Brocade vTM will initially be deployed at China Mobile's Southern Base and Northern Base data centers in conjunction with Nokia which, through its acquisition of Alcatel-Lucent, became China Mobile's strategic supplier of software-defined networking (SDN) and NFV infrastructure. Brocade vTM software will run within the
Nuage Networks Virtualized Services Platform, a commercially supported version of the standard-based OpenStack SDN orchestration environment.
"The promise of network functions virtualization is the ability to scale services on demand. When it comes to service providers, they don't come much bigger than China Mobile in terms of potential scale," said Henry Zhu, country manager of Brocade China. "We're naturally delighted that Brocade's advanced NFV appliance technology has been selected by China Mobile. This is a groundbreaking project within China's service provider landscape and we are fully committed to ensuring it results in complete success."
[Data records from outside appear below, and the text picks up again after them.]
(** C10: an online stats cycle that finds the broker connected always
    publishes the snapshot on the STAT topic, last; it publishes the
    formatted total input power on the POWER topic before it exactly when
    that power is not NaN.  When a string-power read failed the total is NaN
    and only STAT is sent. *)
Theorem stats_cycle_publishes (i : StatusIn) (g : Globals) :
  inverterOnline (su_state i) = true ->
  su_mqttUp i = true ->
  let pIn := rd_pIn (cycle_readings i) in
  let status := inverterStatus (fst (inverterUpdateStatus cfg lib i g)) in
  let stat := MqttPublish (mqttTopic cfg mqttTopicStat) status false in
  let power :=
    MqttPublish (mqttTopic cfg mqttTopicPower) (_formatFloat lib 20 pIn) false in
  snd (inverterUpdateStatus cfg lib i g) =
    (if Float32.isnan pIn then [stat] else [power; stat])
  /\ (dsp_readState (su_pin1 i) = false \/ dsp_readState (su_pin2 i) = false ->
      snd (inverterUpdateStatus cfg lib i g) = [stat]).
Proof.
  intros Hon Hup pIn status stat power.
  assert (Hsnd : snd (inverterUpdateStatus cfg lib i g) =
                 (if Float32.isnan pIn then [stat] else [power; stat])).
  { subst pIn status stat power.
    rewrite inverterUpdateStatus_online by assumption. rewrite Hup. cbn [fst snd].
    destruct (Float32.isnan (rd_pIn (cycle_readings i))); reflexivity. }
  split; [assumption|].
  intros H. rewrite Hsnd.
  assert (Hn : pIn = Float32.NAN).
  { subst pIn. cbn. destruct H as [H|H]; rewrite (inverterReadDSP_failed _ H); cbn;
      [|rewrite andb_false_r]; reflexivity. }
  now rewrite Hn.
Qed.

End Status.

(** ** Text in fixed-capacity buffers *)

Lemma string_length_app (a b : string) :
  String.length (a ++ b) = (String.length a + String.length b)%nat.
Proof. induction a as [|c a IH]; cbn; [reflexivity | now rewrite IH]. Qed.

Lemma take_all (n : nat) (s : string) :
  (String.length s <= n)%nat -> CStr.take n s = s.
Proof.
  revert n. induction s as [|c s IH]; intros [|n] H; cbn in *; try reflexivity.
  - lia.
  - rewrite IH by lia. reflexivity.
Qed.

Lemma fixed_digits_length (w : nat) (n : Z) : String.length (fixed_digits w n) = w.
Proof.
  revert n. induction w as [|w IH]; intros n; cbn; [reflexivity|].
  rewrite string_length_app, IH. cbn. lia.
Qed.

Lemma dec_digits_length (fuel : nat) (n : Z) (acc : string) :
  (String.length (CStr.dec_digits fuel n acc) <= fuel + String.length acc)%nat.
Proof.
  revert n acc. induction fuel as [|f IH]; intros n acc; cbn; [lia|].
  destruct (n / 10 =? 0); cbn; [lia|].
  specialize (IH (n / 10) (String (CStr.digit (n mod 10)) acc)). cbn in IH. lia.
Qed.

Lemma fmt_lu_length (n : Z) : (String.length (CStr.fmt_lu n) <= 10)%nat.
Proof. unfold CStr.fmt_lu. pose proof (dec_digits_length 10 n EmptyString). cbn in *. lia. Qed.

(** A check on every value below a bound, by evaluation. *)
Lemma forall_below (P : Z -> bool) (bound : Z) :
  forallb P (map Z.of_nat (seq 0 (Z.to_nat bound))) = true ->
  forall n, 0 <= n < bound -> P n = true.
Proof.
  intros H n Hn. rewrite forallb_forall in H. apply H.
  apply in_map_iff. exists (Z.to_nat n). split; [lia|].
  apply in_seq. lia.
Qed.

Lemma fmt_0d_2 (n : Z) : 0 <= n < 100 -> CStr.fmt_0d 2 n = fixed_digits 2 n.
Proof.
  intros H. apply String.eqb_eq.
  apply (forall_below (fun z => (CStr.fmt_0d 2 z =? fixed_digits 2 z)%string) 100);
    [vm_compute; reflexivity | lia].
Qed.

Lemma fmt_0d_4 (n : Z) : 0 <= n < 10000 -> CStr.fmt_0d 4 n = fixed_digits 4 n.
Proof.
  intros H. apply String.eqb_eq.
  apply (forall_below (fun z => (CStr.fmt_0d 4 z =? fixed_digits 4 z)%string) 10000);
    [vm_compute; reflexivity | lia].
Qed.

(** ** The PVOutput report *)

Section Report.

Variable cfg : Defs.
Variable lib : Libs.

(** C8: [pvOutputSend] returns true exactly when the request could be begun
    and the POST answered status 200; it then stores the epoch time read
    after the exchange as the last-published time and changes nothing else.
    In every other case (another status, a transport error code, a failed
    begin) it returns false and leaves every global as it was. *)
Theorem pvOutputSend_succeeds_iff_200 (i : SendIn) (g : Globals) :
  (fst (fst (pvOutputSend cfg lib i g)) = true <->
     ps_beginOk i = true /\ ps_httpCode i = 200)
  /\ snd (fst (pvOutputSend cfg lib i g)) =
       (if fst (fst (pvOutputSend cfg lib i g))
        then set_energyTodayLastPublished g (getEpochTime cfg (ps_clock i))
        else g)
  /\ energyTodayLastPublished (snd (fst (pvOutputSend cfg lib i g))) =
       (if fst (fst (pvOutputSend cfg lib i g))
        then getEpochTime cfg (ps_clock i)
        else energyTodayLastPublished g).
Proof.
  unfold pvOutputSend.
  destruct (ps_beginOk i); cbn [negb].
  - destruct (Z.eqb_spec (ps_httpCode i) 200) as [E|E]; cbn [fst snd].
    + repeat split; auto.
    + repeat split; try discriminate. intros [_ H]. contradiction.
  - cbn [fst snd]. repeat split; try discriminate. intros [H _]. discriminate.
Qed.
(** * Weatherly: the push-subscription server and its two-hour scheduler

    A shallow embedding of the Express server of the repository
    ([src/unnamed/part_000], second document: the subscription endpoints,
    the push dispatcher and the scheduler) and the properties of the
    specification checked against it.

    Conventions of the embedding.
    - A JavaScript string is the list of its UTF-16 code units.
    - A [Date] is its time value in milliseconds; local time at an
      instant is the time value shifted by the zone offset in force at
      that instant.  The server reads it under the offset [tzOffset] of
      its environment; what is stated about the timers of the scheduler
      says which offset is in force at which instant.
    - JSON values, request bodies and stored documents are [value]s; an
      object is the list of its own properties in insertion order.
    - The MongoDB collection is the list of its documents in insertion
      order; the [_id] the database adds is never read by the program and
      is left out.  A filter selects by equality, which is MongoDB's rule
      for strings; what is stated about the record a filter selects is
      stated for strings as endpoints.
    - Everything the server cannot decide (the clock, the upstream weather
      API, the push service, a store call that fails) is read from an
      environment [env], indexed by the number of interactions so far.
    - An [async] function is a computation in the monad [M]: it threads the
      [world] and either returns or throws. *)

From Equations Require Import Equations.
From Stdlib Require Import String Ascii DecimalString ZArith NArith List Bool Lia.

#[local] Set Warnings "-register-all".
Import ListNotations.

(* ================================================================== *)
(** * Part I: the embedding *)
(* ================================================================== *)

(** ** JavaScript strings *)

Module JsString.

Open Scope N_scope.

Definition jsstring := list N.

(** A literal of the source, written in ASCII. *)
Definition lit (s : string) : jsstring :=
  map N_of_ascii (list_ascii_of_string s).

(** The class [\s] of a regular expression, which is also what
    [String.prototype.trim] strips: WhiteSpace and LineTerminator. *)
Definition isWhiteSpace (c : N) : bool :=
  ((9 <=? c) && (c <=? 13)) || (c =? 32) || (c =? 160) || (c =? 5760)
  || ((8192 <=? c) && (c <=? 8202)) || (c =? 8232) || (c =? 8233)
  || (c =? 8239) || (c =? 8287) || (c =? 12288) || (c =? 65279).

Definition comma : N := 44.

(** [\s*], greedy: the longest run of white space at the front. *)
Fixpoint skipWhiteSpace (s : jsstring) : jsstring :=
  match s with
  | c :: r => if isWhiteSpace c then skipWhiteSpace r else s
  | [] => []
  end.

(** A string that does not open with white space. *)
Definition tight (s : jsstring) : Prop := skipWhiteSpace s = s.

(** The pattern [/\s*,\s*/] tried at the front of [s]; on a match, what
    follows the match.  Backtracking into the first [\s*] cannot help: a
    shorter run is followed by white space, never by the comma. *)
Definition matchSeparator (s : jsstring) : option jsstring :=
  match skipWhiteSpace s with
  | c :: r => if c =? comma then Some (skipWhiteSpace r) else None
  | [] => None
  end.

Lemma skipWhiteSpace_length s :
  (length (skipWhiteSpace s) <= length s)%nat.
Proof.
  induction s as [|c r IH]; simpl; [lia|].
  destruct (isWhiteSpace c); simpl; lia.
Qed.

Lemma matchSeparator_shorter s rest :
  matchSeparator s = Some rest -> (length rest < length s)%nat.
Proof.
  unfold matchSeparator. pose proof (skipWhiteSpace_length s) as Hs.
  destruct (skipWhiteSpace s) as [|c r]; [discriminate|].
  destruct (c =? comma); [|discriminate].
  intros [= <-]. pose proof (skipWhiteSpace_length r). simpl in Hs. lia.
Qed.

Definition inspect {A} (a : A) : {b : A | a = b} := exist _ a eq_refl.

(** [s.replace(/\s*,\s*/g, ',')]: scanning from the left, a match is
    replaced by one comma and the scan resumes after it; where the
    pattern does not match, one code unit is copied. *)
Equations? replaceSeparators (s : jsstring) : jsstring
  by wf (length s) lt :=
  replaceSeparators s with inspect (matchSeparator s) := {
    | exist _ (Some rest) _ => comma :: replaceSeparators rest
    | exist _ None _ with s => {
        | [] => []
        | c :: r => c :: replaceSeparators r } }.
Proof.
  now apply matchSeparator_shorter.
Qed.

(** The normalisation of a location on subscribe (line 143). *)
Definition normalize (location : jsstring) : jsstring :=
  replaceSeparators location.

(** [s.split(',')]: the parts between the commas, at least one. *)
Fixpoint split (s : jsstring) : list jsstring :=
  match s with
  | [] => [[]]
  | c :: r =>
      if c =? comma then [] :: split r
      else match split r with
           | p :: ps => (c :: p) :: ps
           | [] => [[c]]
           end
  end.

(** [s.trim()]. *)
Definition trimStart (s : jsstring) : jsstring := skipWhiteSpace s.
Definition trimEnd (s : jsstring) : jsstring :=
  rev (skipWhiteSpace (rev s)).
Definition trim (s : jsstring) : jsstring := trimEnd (trimStart s).

Definition eqb (s t : jsstring) : bool :=
  if list_eq_dec N.eq_dec s t then true else false.

End JsString.

Export JsString.

(** ** Dates *)

Module JsDate.

Open Scope Z_scope.

Definition msPerSecond : Z := 1000.
Definition msPerMinute : Z := 60000.
Definition msPerHour : Z := 3600000.
Definition msPerDay : Z := 86400000.

(** The abstract operations of the language definition on a time value. *)
Definition Day (t : Z) : Z := t / msPerDay.
Definition HourFromTime (t : Z) : Z := (t / msPerHour) mod 24.
Definition MinFromTime (t : Z) : Z := (t / msPerMinute) mod 60.
Definition MakeTime (h m s ms : Z) : Z :=
  h * msPerHour + m * msPerMinute + s * msPerSecond + ms.
Definition MakeDate (day time : Z) : Z := day * msPerDay + time.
As an NFV software appliance, Brocade vTM runs on the same industry-standard hardware and virtualization environment employed throughout China Mobile's cloud data centers. During testing, the project team was able to spin up a Brocade vTM instance of 200 Mbps on a single virtual machine host. With the orchestration upgrade for China Mobile's Cloud data center, Brocade vTM can achieve elastic capacity from 1 to 1000 Mbps on a single virtual machine host. The testing also revealed that getting the equivalent load balancing performance on a hardware-based application delivery controller would be 50 percent more expensive than the Brocade vTM solution.